Copy each line of the entries that contains the word "simpl".

MATERIAL FOR THIS EXERCISE START

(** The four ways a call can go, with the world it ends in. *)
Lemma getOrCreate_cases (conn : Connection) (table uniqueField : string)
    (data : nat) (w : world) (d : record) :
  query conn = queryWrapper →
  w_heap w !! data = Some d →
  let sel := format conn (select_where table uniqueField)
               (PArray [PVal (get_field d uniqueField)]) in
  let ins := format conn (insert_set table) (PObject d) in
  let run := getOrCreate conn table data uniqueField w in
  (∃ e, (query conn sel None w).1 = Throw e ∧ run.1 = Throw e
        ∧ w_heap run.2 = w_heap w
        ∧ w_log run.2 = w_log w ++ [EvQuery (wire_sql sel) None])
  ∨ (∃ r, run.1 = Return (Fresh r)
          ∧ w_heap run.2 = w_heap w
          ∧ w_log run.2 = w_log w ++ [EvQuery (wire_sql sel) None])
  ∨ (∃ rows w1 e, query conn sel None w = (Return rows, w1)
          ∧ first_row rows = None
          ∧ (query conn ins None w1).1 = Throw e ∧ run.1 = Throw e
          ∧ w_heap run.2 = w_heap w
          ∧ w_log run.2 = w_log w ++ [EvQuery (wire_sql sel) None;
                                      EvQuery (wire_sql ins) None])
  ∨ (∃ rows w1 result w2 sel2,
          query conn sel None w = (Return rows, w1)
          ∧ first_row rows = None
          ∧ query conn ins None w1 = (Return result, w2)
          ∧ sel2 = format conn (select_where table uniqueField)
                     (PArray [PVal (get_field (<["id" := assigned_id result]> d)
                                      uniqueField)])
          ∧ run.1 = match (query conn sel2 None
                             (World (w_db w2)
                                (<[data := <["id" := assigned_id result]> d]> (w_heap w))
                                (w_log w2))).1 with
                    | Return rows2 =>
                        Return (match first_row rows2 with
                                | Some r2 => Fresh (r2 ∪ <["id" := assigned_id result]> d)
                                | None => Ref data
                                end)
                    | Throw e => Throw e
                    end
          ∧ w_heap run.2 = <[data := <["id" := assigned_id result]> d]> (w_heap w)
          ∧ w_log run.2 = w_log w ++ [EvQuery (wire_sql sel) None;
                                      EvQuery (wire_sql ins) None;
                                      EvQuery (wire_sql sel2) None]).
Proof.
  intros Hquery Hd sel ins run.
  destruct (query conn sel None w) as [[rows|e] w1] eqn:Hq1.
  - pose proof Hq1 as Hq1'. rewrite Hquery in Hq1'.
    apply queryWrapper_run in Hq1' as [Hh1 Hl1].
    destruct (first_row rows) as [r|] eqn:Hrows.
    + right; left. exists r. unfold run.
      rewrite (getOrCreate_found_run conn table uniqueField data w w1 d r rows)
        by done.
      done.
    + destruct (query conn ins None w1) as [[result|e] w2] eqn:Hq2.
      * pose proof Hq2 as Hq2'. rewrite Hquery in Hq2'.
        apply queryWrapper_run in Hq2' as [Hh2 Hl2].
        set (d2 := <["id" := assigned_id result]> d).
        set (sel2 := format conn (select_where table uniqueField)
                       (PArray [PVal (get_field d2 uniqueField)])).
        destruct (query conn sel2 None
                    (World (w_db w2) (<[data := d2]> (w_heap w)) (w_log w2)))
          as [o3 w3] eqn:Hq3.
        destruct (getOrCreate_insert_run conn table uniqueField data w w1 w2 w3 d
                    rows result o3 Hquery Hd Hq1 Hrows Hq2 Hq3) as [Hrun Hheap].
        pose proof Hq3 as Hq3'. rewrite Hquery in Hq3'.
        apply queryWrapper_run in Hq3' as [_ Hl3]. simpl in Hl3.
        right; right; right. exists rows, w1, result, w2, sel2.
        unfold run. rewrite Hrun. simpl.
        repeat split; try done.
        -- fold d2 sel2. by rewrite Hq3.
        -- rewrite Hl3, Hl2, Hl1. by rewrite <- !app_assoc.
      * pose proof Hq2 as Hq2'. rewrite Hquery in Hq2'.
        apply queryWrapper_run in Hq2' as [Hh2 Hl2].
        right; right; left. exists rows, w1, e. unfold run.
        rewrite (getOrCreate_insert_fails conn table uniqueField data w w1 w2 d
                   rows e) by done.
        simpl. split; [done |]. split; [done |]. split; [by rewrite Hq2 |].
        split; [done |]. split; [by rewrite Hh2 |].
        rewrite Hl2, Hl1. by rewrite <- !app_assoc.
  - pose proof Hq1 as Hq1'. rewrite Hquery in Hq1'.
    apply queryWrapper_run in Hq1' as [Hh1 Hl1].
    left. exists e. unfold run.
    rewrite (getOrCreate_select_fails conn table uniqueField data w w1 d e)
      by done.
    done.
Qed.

MATERIAL FOR THIS EXERCISE END
MATERIAL FOR THIS EXERCISE START

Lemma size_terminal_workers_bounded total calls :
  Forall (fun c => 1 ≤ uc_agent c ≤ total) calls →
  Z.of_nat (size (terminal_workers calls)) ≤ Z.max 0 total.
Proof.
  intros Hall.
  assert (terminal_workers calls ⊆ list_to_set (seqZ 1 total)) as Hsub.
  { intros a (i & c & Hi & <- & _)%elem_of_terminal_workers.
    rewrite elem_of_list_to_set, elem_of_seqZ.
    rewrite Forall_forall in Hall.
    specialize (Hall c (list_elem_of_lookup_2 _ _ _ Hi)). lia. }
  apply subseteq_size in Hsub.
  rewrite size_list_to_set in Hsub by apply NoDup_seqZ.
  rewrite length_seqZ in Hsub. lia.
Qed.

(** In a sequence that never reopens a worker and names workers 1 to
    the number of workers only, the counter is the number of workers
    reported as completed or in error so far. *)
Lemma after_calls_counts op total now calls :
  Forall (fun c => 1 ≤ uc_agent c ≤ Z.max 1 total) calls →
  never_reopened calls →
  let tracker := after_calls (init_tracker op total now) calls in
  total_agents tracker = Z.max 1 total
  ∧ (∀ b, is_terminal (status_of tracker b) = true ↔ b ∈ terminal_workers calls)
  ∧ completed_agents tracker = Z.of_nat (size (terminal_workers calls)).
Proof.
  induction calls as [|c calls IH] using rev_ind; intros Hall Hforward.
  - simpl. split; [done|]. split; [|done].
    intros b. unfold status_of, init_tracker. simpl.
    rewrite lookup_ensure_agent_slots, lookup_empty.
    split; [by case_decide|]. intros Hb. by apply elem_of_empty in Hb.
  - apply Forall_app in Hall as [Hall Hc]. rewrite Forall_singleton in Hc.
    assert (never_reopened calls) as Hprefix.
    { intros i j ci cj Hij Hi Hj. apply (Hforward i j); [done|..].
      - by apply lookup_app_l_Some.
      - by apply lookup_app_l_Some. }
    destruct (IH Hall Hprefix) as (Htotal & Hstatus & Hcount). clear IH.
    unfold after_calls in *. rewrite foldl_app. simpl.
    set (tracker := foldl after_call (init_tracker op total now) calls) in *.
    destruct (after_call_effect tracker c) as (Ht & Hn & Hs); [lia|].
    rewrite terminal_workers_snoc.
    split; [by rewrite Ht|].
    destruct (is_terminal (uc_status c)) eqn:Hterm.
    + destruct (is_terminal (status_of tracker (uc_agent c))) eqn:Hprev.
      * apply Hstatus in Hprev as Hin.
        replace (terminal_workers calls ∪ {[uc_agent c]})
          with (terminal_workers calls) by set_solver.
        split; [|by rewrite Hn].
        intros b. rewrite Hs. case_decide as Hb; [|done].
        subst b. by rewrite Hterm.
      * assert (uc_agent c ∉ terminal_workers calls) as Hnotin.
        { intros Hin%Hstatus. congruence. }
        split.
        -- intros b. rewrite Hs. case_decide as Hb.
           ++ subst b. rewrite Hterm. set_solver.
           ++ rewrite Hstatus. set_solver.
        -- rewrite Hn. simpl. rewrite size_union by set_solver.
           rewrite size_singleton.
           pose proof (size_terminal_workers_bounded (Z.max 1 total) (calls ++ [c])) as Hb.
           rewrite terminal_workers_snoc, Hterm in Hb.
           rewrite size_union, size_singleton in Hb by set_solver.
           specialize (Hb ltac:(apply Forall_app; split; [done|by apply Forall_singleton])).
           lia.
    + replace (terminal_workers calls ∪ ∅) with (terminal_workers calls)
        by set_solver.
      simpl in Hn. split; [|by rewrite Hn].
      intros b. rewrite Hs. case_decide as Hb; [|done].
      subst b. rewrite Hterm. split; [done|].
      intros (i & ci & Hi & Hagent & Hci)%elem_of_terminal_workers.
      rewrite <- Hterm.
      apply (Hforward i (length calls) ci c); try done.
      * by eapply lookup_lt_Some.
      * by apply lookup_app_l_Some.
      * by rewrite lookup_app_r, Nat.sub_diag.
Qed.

MATERIAL FOR THIS EXERCISE END

*EXERCISE RESULT*:
        apply queryWrapper_run in Hq3' as [_ Hl3]. simpl in Hl3.
        unfold run. rewrite Hrun. simpl.
        simpl. split; [done |]. split; [done |]. split; [by rewrite Hq2 |].
  - simpl. split; [done|]. split; [|done].
    intros b. unfold status_of, init_tracker. simpl.
    unfold after_calls in *. rewrite foldl_app. simpl.
        -- rewrite Hn. simpl. rewrite size_union by set_solver.
      simpl in Hn. split; [|by rewrite Hn].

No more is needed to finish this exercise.